To be sure, some of the news coverage tells us that there are people who are skeptical, that there are those who challenge the basis for the figures, those who think the figures are inflated. But some of the very experts who express concern are among those who informed us, ahead of Barcelona, that 68 to 70 million people, in the 45-most affected countries, would likely die by 2020. I make the point, not to challenge epidemiology, but simply to say that the numbers, from whatever source, have now reached levels where life imitates science fiction. Except that there's nothing fictional about it.
Third, the Next Wave study is a relentlessly disturbing document. What I found so depressing was the way in which the analysis of every country leads to a coda of despair. Let me remind you: Nigeria, quote: "...the Obasanjo administration is beset by such other pressing problems as an approaching election and rising ethnic and religious tensions. Moreover, Nigeria's government institutions have deteriorated so badly over the last decade that Obasanjo has few functioning public sector assets left to mobilize even if he chose to engage fully on the issue". Ethiopia, quote: "... we expect 7 to 10 million Ethiopians probably will be infected by 2010 because of the current rate of adult prevalence, widespread poverty, low educational levels, and the government's limited capacity to respond ...".

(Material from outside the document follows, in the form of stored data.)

Lemma take1_ok {A : Type} (a : list A) (k : Z) (d : A) :
  0 <= k < len a -> np.take1 a k = Ok (nth (Z.to_nat k) a d).
Proof.
  intros H. unfold np.take1.
  destruct (Z.ltb_spec k (- len a)); [lia|].
  destruct (Z.leb_spec (len a) k); [lia|]. cbn [orb].
  destruct (Z.ltb_spec k 0); [lia|].
  destruct (nth_error a (Z.to_nat k)) eqn:E.
  - now rewrite (nth_error_nth _ _ _ E).
  - apply nth_error_None in E. unfold len in H. lia.
Qed.

Lemma take_ok {A : Type} (a : list A) (ks : list Z) (d : A) :
  Forall (fun k => 0 <= k < len a) ks ->
  np.take a ks = Ok (map (fun k => nth (Z.to_nat k) a d) ks).
Proof.
  intros H. apply mapM_ok. intros k Hk.
  rewrite Forall_forall in H. now apply take1_ok, H.
Qed.

Lemma length_others (i n : Z) : 0 <= i < n -> len (others i n) = n - 1.
Proof.
  intros H. unfold others, len. rewrite length_app.
  pose proof (length_range 0 i). pose proof (length_range (i + 1) n).
  unfold len in *. lia.
Qed.

Lemma In_others (i n j : Z) : 0 <= i < n -> In j (others i n) <-> 0 <= j < n /\ j <> i.
Proof.
  intros H. unfold others. rewrite in_app_iff, !In_range. lia.
Qed.

(** ** The condensed table of [pdist] *)

Lemma condensed_size_succ (n : Z) : condensed_size (n + 1) = n + condensed_size n.
Proof.
  pose proof (condensed_size_exact n). pose proof (condensed_size_exact (n + 1)). nia.
Qed.

Lemma offset_zero (n i : Z) : offset n i 0 = i - 1.
Proof. unfold offset. cbn. lia. Qed.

Russia, quote: "Driven by widespread drug use, inadequate infrastructure, and the government's limited capability to respond, the number of HIV positive people probably will rise to 5 to 8 million by 2010". India, quote: "The current trajectory of the disease, limited public awareness, and the lack of resources for a major anti-AIDS programme will continue to drive the spread of the disease". China, quote: "Despite growing concern over the disease among senior leaders, China's sheer size, resource constraints, widespread ignorance of AIDS, cultural taboos about discussing sex, and coordination problems between levels of government will make it difficult to check the spread of the disease".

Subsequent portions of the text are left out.